I leaned against a wall in the lobby of the Healer’s Guild a day later. While the lobby always felt sterile and blank, it seemed to be coated in an aura of exhaustion today. The eyes of every nurse and doctor I saw were haunted and worn, dark circles stretching under their eyes.

Before I fulfilled my promises to Sevren Denoir, I needed a level of closure on what had happened to the people I’d rescued. Around the lobby, a few guards employed by Bloodstone Elixirs milled about, providing implicit protection against further Doctrination influence.

You’ve been very quiet since yesterday, I noted to my Bond.

Aurora was silent for a long moment. Our link wasn’t empty and closed off as it had been before, but the phoenix was making clear efforts to contain her own thoughts and emotions on what I’d revealed to her. “What you revealed to me is taking time to process,” she replied. “It was… very, very far from what I expected. I do not know how to…”

She trailed off uncertainly. My phoenix bond was deeply uncomfortable with admitting ignorance.

Or fear.

I hummed. What did you expect, exactly? I queried. I understood the source of my future knowledge wasn’t an easy secret to digest. I’d told her everything I knew over the course of several hours, giving a broad overview of the events within The Beginning After the End.

“In this… novel you read, Arthur Leywin met my brother Mordain,” the phoenix enunciated slowly over our link. “Or will meet. But it is worth noting that my elder brother is an adept user of aevum arts. During his decades in the Hearth, he learned to pull on the strings of Time to give himself glimpses of the near future.” She halted in her words, her thought process stalling like a car engine. “Which I suppose you do know.”

I snorted.

“I think… I suspected something similar. Cast adrift between worlds, your soul delved into knowledge beyond us. But every glimpse my brother made of the future was of the near future; of days or weeks in advance. Beyond that, his sight became hazy and unsure. But what you’ve revealed…”

It’s incredibly detailed, I acknowledged. In the story, Rinia Darcassan was under similar constraints as your brother. But my own knowledge is exact down to facial expressions and the emotions each person expresses. I paused. Do you doubt the truth of what I told you?

Aurora was quiet for a long, long time. Then the Unseen World overtook my vision, casting everything in muted shade. “When I was in Agrona’s dungeons,” she started, staring at her hands, “I never expected to escape. Only hold out for as long as I could; protecting the home of my people. You were hesitant to tell me of my Fate. But the Legacy approached me in tow with Agrona, and I can reason out the rest.”

I swallowed. I’d very blatantly glossed over Lady Dawn’s fate at the hands of the Legacy, avoiding the gruesome depiction of her death. She’d been drained like a battery; her mana and power siphoned away like a withering rose. But the asura was far too intelligent to miss the implications.

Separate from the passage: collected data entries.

(* ===== verification/CacheSpec.v ===== *)
(** * What the cache promises

    The abstract cache is a list of entries, most recently used first.  The
    concrete cache (hash map + doubly linked list + counters) refines it:
    every method terminates without panic on a well-formed cache and acts on
    the abstract list as the corresponding [spec_*] function. *)

From S2P Require Import Prelude GoStd Lru Metrics Cache.
Import Cache.
Local Open Scope Z_scope.

(** ** The abstract cache *)

Abbreviation entry := (string * (string * Z))%type.   (* key, (value, expiry) *)

Definition live (now : Z) (e : entry) : Prop := ¬ (e.2.2 ≠ 0 ∧ e.2.2 < now).
#[export] Instance live_dec now e : Decision (live now e).
Proof. unfold live. apply _. Defined.

Definition spec_del (k : string) (es : list entry) : list entry :=
  filter (λ e, e.1 ≠ k) es.

Fixpoint spec_find (k : string) (es : list entry) : option entry :=
  match es with
  | [] => None
  | e :: es => if decide (e.1 = k) then Some e else spec_find k es
  end.

Definition spec_expiry (ttl now : Z) : Z := if 0 <? ttl then now + ttl else 0.

(** An update moves the key to the front; a new key is pushed, after dropping
    the least recently used entry when the cache is full. *)
Definition spec_set (cap : Z) (k v : string) (exp : Z) (es : list entry) : list entry :=
  (k, (v, exp)) ::
  match spec_find k es with
  | Some _ => spec_del k es
  | None => if cap <=? Z.of_nat (length es) then removelast es else es
  end.

Definition spec_get (k : string) (now : Z) (es : list entry) : option string * list entry :=
  match spec_find k es with
  | Some e => if decide (live now e) then (Some e.2.1, e :: spec_del k es) else (None, es)
  | None => (None, es)
  end.

Definition spec_cleanup (now : Z) (es : list entry) : list entry := filter (live now) es.

Definition spec_memory (es : list entry) : Z :=
  foldr (λ e a, calculateItemSize e.1 e.2.1 + a) 0 es.

(** ** The representation relation *)

Abbreviation centry := (Lru.loc * entry)%type.

Definition node_of (x : centry) : Lru.loc * string := (x.1, x.2.1).
Definition item_of (x : centry) : string * CacheItem :=
  (x.2.1, mkItem x.2.2.1 x.2.2.2 (Some x.1)).

Record rep (c : Cache) (xs : list centry) : Prop := {
  rep_dll : Lru.dll (lru c) (node_of <$> xs);
  rep_data : data c = list_to_map (item_of <$> xs);
  rep_nodup : NoDup xs.*2.*1;
  rep_mem : currentMemoryBytes c = wrap64 (spec_memory xs.*2)
}.

(** [cache_rep c es]: the unlocked, well-formed cache [c] holds the entries
    [es], most recently used first. *)
Definition cache_rep (c : Cache) (es : list entry) : Prop :=
  mu c = false ∧ ∃ xs, rep c xs ∧ es = xs.*2.

(** ** Lists of entries with distinct keys *)

Lemma spec_del_id k es : k ∉ es.*1 → spec_del k es = es.
Proof.
  unfold spec_del. induction es as [|e es IH]; [done|].
  intros [Hk Hes]%not_elem_of_cons. rewrite filter_cons, decide_True by done.
  by rewrite IH.
Qed.

Lemma spec_find_None k es : spec_find k es = None ↔ k ∉ es.*1.
Proof.
  induction es as [|e es IH]; simpl; [split; [intros _; apply not_elem_of_nil|done]|].
  rewrite not_elem_of_cons, <-IH. case_decide; naive_solver.
Qed.

Section middle.
Context (es1 : list entry) (e : entry) (es2 : list entry).
Context (Hn : NoDup ((es1 ++ e :: es2).*1)).

Lemma middle_fresh : (e.1 ∉ es1.*1) ∧ (e.1 ∉ es2.*1).
Proof.
  rewrite fmap_app, fmap_cons in Hn. apply NoDup_app in Hn as (_ & Hd & H2).
  apply NoDup_cons in H2 as [H2 _]. split; [|done].
  intros Hin. apply (Hd _ Hin), elem_of_cons. by left.
Qed.

Lemma spec_find_middle : spec_find e.1 (es1 ++ e :: es2) = Some e.
Proof.
  destruct middle_fresh as [H1 _]. clear Hn. induction es1 as [|e' es IH]; simpl.
  - by rewrite decide_True.
  - apply not_elem_of_cons in H1 as [H1 H1']. rewrite decide_False by done. by apply IH.
Qed.

Lemma spec_del_middle : spec_del e.1 (es1 ++ e :: es2) = es1 ++ es2.
Proof.
  destruct middle_fresh as [H1 H2]. unfold spec_del.
  rewrite filter_app, filter_cons, decide_False by naive_solver.
  fold (spec_del e.1 es1) (spec_del e.1 es2). by rewrite !spec_del_id.
Qed.

Lemma NoDup_middle : NoDup ((es1 ++ es2).*1).
Proof.
  rewrite fmap_app, fmap_cons in Hn. rewrite fmap_app.
  apply NoDup_app in Hn as (Ha & Hd & [_ H2]%NoDup_cons). apply NoDup_app.
  split_and!; [done| |done]. intros x Hx Hx'. apply (Hd _ Hx), elem_of_cons. by right.
Qed.
End middle.

Lemma spec_memory_app es1 es2 :
  spec_memory (es1 ++ es2) = spec_memory es1 + spec_memory es2.
Proof. induction es1; simpl; [done|]. rewrite IHes1. lia. Qed.

(** ** Maps built from a list with distinct keys *)

Section list_map.
Context {V : Type}.
Implicit Types (l : list (string * V)) (m : gmap string V).

Lemma list_to_map_middle l1 k v l2 :
  NoDup ((l1 ++ (k, v) :: l2).*1) →
  (list_to_map (l1 ++ (k, v) :: l2) : gmap string V) =
    <[k := v]> (list_to_map (l1 ++ l2)).
Proof.
  intros Hn. rewrite <-list_to_map_cons. apply list_to_map_proper; [done|].
  by rewrite Permutation_middle.
Qed.

Lemma list_to_map_delete_middle l1 k v l2 :
  NoDup ((l1 ++ (k, v) :: l2).*1) →
  delete k (list_to_map (l1 ++ (k, v) :: l2) : gmap string V) =
    list_to_map (l1 ++ l2).
Proof.
  intros Hn. rewrite list_to_map_middle, delete_insert_eq, delete_id; [done| |done].
  apply not_elem_of_list_to_map_1. rewrite fmap_app, fmap_cons in Hn.
  apply NoDup_app in Hn as (_ & Hd & [H2 _]%NoDup_cons).
  rewrite fmap_app. intros [H1|H1]%elem_of_app; [|done].
  apply (Hd _ H1), elem_of_cons. by left.
Qed.
End list_map.

(** ** Reading the representation *)

Definition frame (c c' : Cache) : Prop := mu c' = mu c ∧ maxSize c' = maxSize c.

Lemma rep_ext c c' xs :
  data c' = data c → lru c' = lru c → currentMemoryBytes c' = currentMemoryBytes c →
  rep c xs → rep c' xs.
Proof. intros Hd Hl Hm [H1 H2 H3 H4]. split; congruence. Qed.

Lemma item_of_keys xs : (item_of <$> xs).*1 = xs.*2.*1.
Proof. rewrite <-!list_fmap_compose. done. Qed.

Lemma node_of_locs xs : (node_of <$> xs).*1 = xs.*1.
Proof. rewrite <-!list_fmap_compose. done. Qed.

Lemma rep_nodup_middle c xs1 a e xs2 :
  rep c (xs1 ++ (a, e) :: xs2) → NoDup ((xs1.*2 ++ e :: xs2.*2).*1).
Proof. intros [_ _ Hn _]. by rewrite (fmap_app snd), (fmap_cons snd) in Hn. Qed.

Lemma rep_lookup_Some c xs k it :
  rep c xs → data c !! k = Some it →
  ∃ xs1 a e xs2, xs = xs1 ++ (a, e) :: xs2 ∧ e.1 = k ∧
    it = mkItem e.2.1 e.2.2 (Some a).
Proof.
  intros [_ Hd _ _] Hk. rewrite Hd in Hk. apply elem_of_list_to_map_2 in Hk.
  apply list_elem_of_fmap in Hk as ([a e] & [= -> ->] & Hin).
  apply list_elem_of_split in Hin as (xs1 & xs2 & ->). by exists xs1, a, e, xs2.
Qed.

Lemma rep_lookup_None c xs k : rep c xs → data c !! k = None → k ∉ xs.*2.*1.
Proof.
  intros [_ Hd _ _] Hk. rewrite Hd in Hk. apply not_elem_of_list_to_map_2 in Hk.
  by rewrite item_of_keys in Hk.
Qed.

Lemma rep_data_len c xs : rep c xs → data_len c = Z.of_nat (length xs.*2).
Proof.
  intros [_ Hd Hn _]. unfold data_len. rewrite Hd, map_size_list_to_map.
  - by rewrite !length_fmap.
  - by rewrite item_of_keys.
Qed.

Lemma rep_lookup_spec c xs k :
  rep c xs →
  data c !! k = None ∧ spec_find k xs.*2 = None ∨
  ∃ it, data c !! k = Some it ∧ spec_find k xs.*2 = Some (k, (value it, expiresAt it)).
Proof.
  intros Hr. destruct (data c !! k) as [it|] eqn:E; [right|left].
  - destruct (rep_lookup_Some _ _ _ _ Hr E) as (xs1 & a & e & xs2 & -> & <- & ->).
    eexists. split; [done|]. rewrite fmap_app, fmap_cons. simpl.
    rewrite spec_find_middle by (by eapply rep_nodup_middle).
    by destruct e as [? []].
  - split; [done|]. apply spec_find_None. by eapply rep_lookup_None.
Qed.

(** ** Removing an entry, with whatever bookkeeping goes around it *)

Lemma wrap64_mem_sub m1 sz m2 :
  wrap64 (wrap64 (m1 + (sz + m2)) + - sz) = wrap64 (m1 + m2).
Proof. rewrite wrap64_add_l. f_equal. lia. Qed.

Lemma rep_remove c xs1 a e xs2 c' l' :
  rep c (xs1 ++ (a, e) :: xs2) →
  Lru.dll l' ((node_of <$> xs1) ++ (node_of <$> xs2)) →
  lru c' = l' → data c' = delete e.1 (data c) →
  currentMemoryBytes c' =
    wrap64 (currentMemoryBytes c + - calculateItemSize e.1 e.2.1) →
  rep c' (xs1 ++ xs2).
Proof.
  intros Hr Hl Hl' Hd' Hm'. pose proof (rep_nodup_middle _ _ _ _ _ Hr) as Hn.
  destruct Hr as [_ Hd Hn0 Hm]. split.
  - by rewrite fmap_app, Hl'.
  - rewrite Hd', Hd, !fmap_app, fmap_cons.
    change (item_of (a, e)) with (e.1, mkItem e.2.1 e.2.2 (Some a)).
    apply list_to_map_delete_middle.
    change (e.1, mkItem e.2.1 e.2.2 (Some a)) with (item_of (a, e)).
    by rewrite <-fmap_cons, <-fmap_app, item_of_keys.
  - rewrite (fmap_app snd). by eapply NoDup_middle.
  - rewrite Hm', Hm, !(fmap_app snd), (fmap_cons snd), !spec_memory_app. simpl.
    apply wrap64_mem_sub.
Qed.

Lemma rep_RemoveNode c xs1 a e xs2 :
  rep c (xs1 ++ (a, e) :: xs2) →
  ∃ l', Lru.RemoveNode (lru c) (Some a) = Ret l' ∧
    Lru.dll l' ((node_of <$> xs1) ++ (node_of <$> xs2)).
Proof.
  intros [Hl _ _ _]. rewrite fmap_app, fmap_cons in Hl.
  destruct (Lru.RemoveNode_dll _ _ _ _ _ Hl) as (l' & ? & ? & _). eauto.
Qed.

Lemma DeleteInternal_rep c xs k :
  rep c xs →
  ∃ c' xs', DeleteInternal c k = Ret c' ∧ rep c' xs' ∧
    xs'.*2 = spec_del k xs.*2 ∧ frame c c'.
Proof.
  intros Hr. unfold DeleteInternal. destruct (data c !! k) as [it|] eqn:E.
  - destruct (rep_lookup_Some _ _ _ _ Hr E) as (xs1 & a & e & xs2 & -> & <- & ->).
    destruct (rep_RemoveNode _ _ _ _ _ Hr) as (l' & Hl & Hd). simpl. rewrite Hl. simpl.
    eexists _, (xs1 ++ xs2). split; [reflexivity|]. split.
    { by eapply rep_remove. }
    split; [|done]. rewrite !(fmap_app snd), (fmap_cons snd). simpl.
    rewrite spec_del_middle by (by eapply rep_nodup_middle). done.
  - eexists _, xs. split; [reflexivity|]. split; [by apply (rep_ext c)|].
    split; [|done]. rewrite spec_del_id by (by eapply rep_lookup_None). done.
Qed.

(** ** Moving and pushing entries *)

Lemma rep_MoveToFront c xs1 a e xs2 :
  rep c (xs1 ++ (a, e) :: xs2) →
  ∃ l', Lru.MoveToFront (lru c) (Some a) = Ret l' ∧
    Lru.dll l' (node_of <$> ((a, e) :: xs1 ++ xs2)).
Proof.
  intros [Hl _ _ _]. rewrite fmap_app, fmap_cons in Hl.
  destruct (Lru.MoveToFront_dll _ _ _ _ _ Hl) as (l' & ? & ? & _).
  exists l'. split; [done|]. by rewrite fmap_cons, fmap_app.
Qed.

“I think I was supposed to die there,” she whispered. “There was something Fated to what you said. Something I should have experienced. My last gamble; casting my soul to the void to escape Agrona’s clutches?” She shook her head. Her eyes were dim; shadowed by her hair. “It should not have worked. I find myself questioning why it did. What about your novel differs from reality? It’s too succinct; too perfect to outright dismiss.”

I don’t think this world is simply a novel, I said after a moment. To say you were Fated to follow the words on a page does not do your will and struggle justice.

Aurora chuckled softly. She rarely ever laughed. “I do not think this world is simply a creation of this ‘TurtleMe’ either, Toren,” she said. “But for someone to have such superb knowledge of another world’s future, such intimate experiences of another’s emotions and point of view as to put it to the page? That is what unnerves me, Contractor. If one can have such mastery over Fate, how can we fight against it? I wonder at the source of your book. Even if this Arthur Leywin has a sort of destined relationship with the highest Edict, we are like gnats in a thunderstorm before such utter knowledge.”

As far as I’m aware, I said, watching as a tired nurse carried supplies across the lobby, We’ve already defied that Fate several times. Maybe we don’t know how we did so yet, but there are differences. I smiled. For one, you’re here with me.

The asura’s shoulders slumped. I suspected it would take some time for her to fully internalize the revelations I’d provided, but we’d moved past treating each other like adversaries to dance around. We were united in our souls. In the wake of the asura’s sacrifice, I felt that keeping my knowledge secret was a pointless endeavor.

“Defying Fate,” Aurora said wistfully. She still looked somewhat tired, and glancing at the gaping hole in her shade-like form’s chest, I suspected she wouldn’t always be able to aid me as before. “Such a wonderful idea.”

I felt my lips curl slightly at the edges. Do we even have a Fate anymore? I asked with a hint of amusement. Neither of us should currently exist, as far as I’m aware. What does that mean for the world?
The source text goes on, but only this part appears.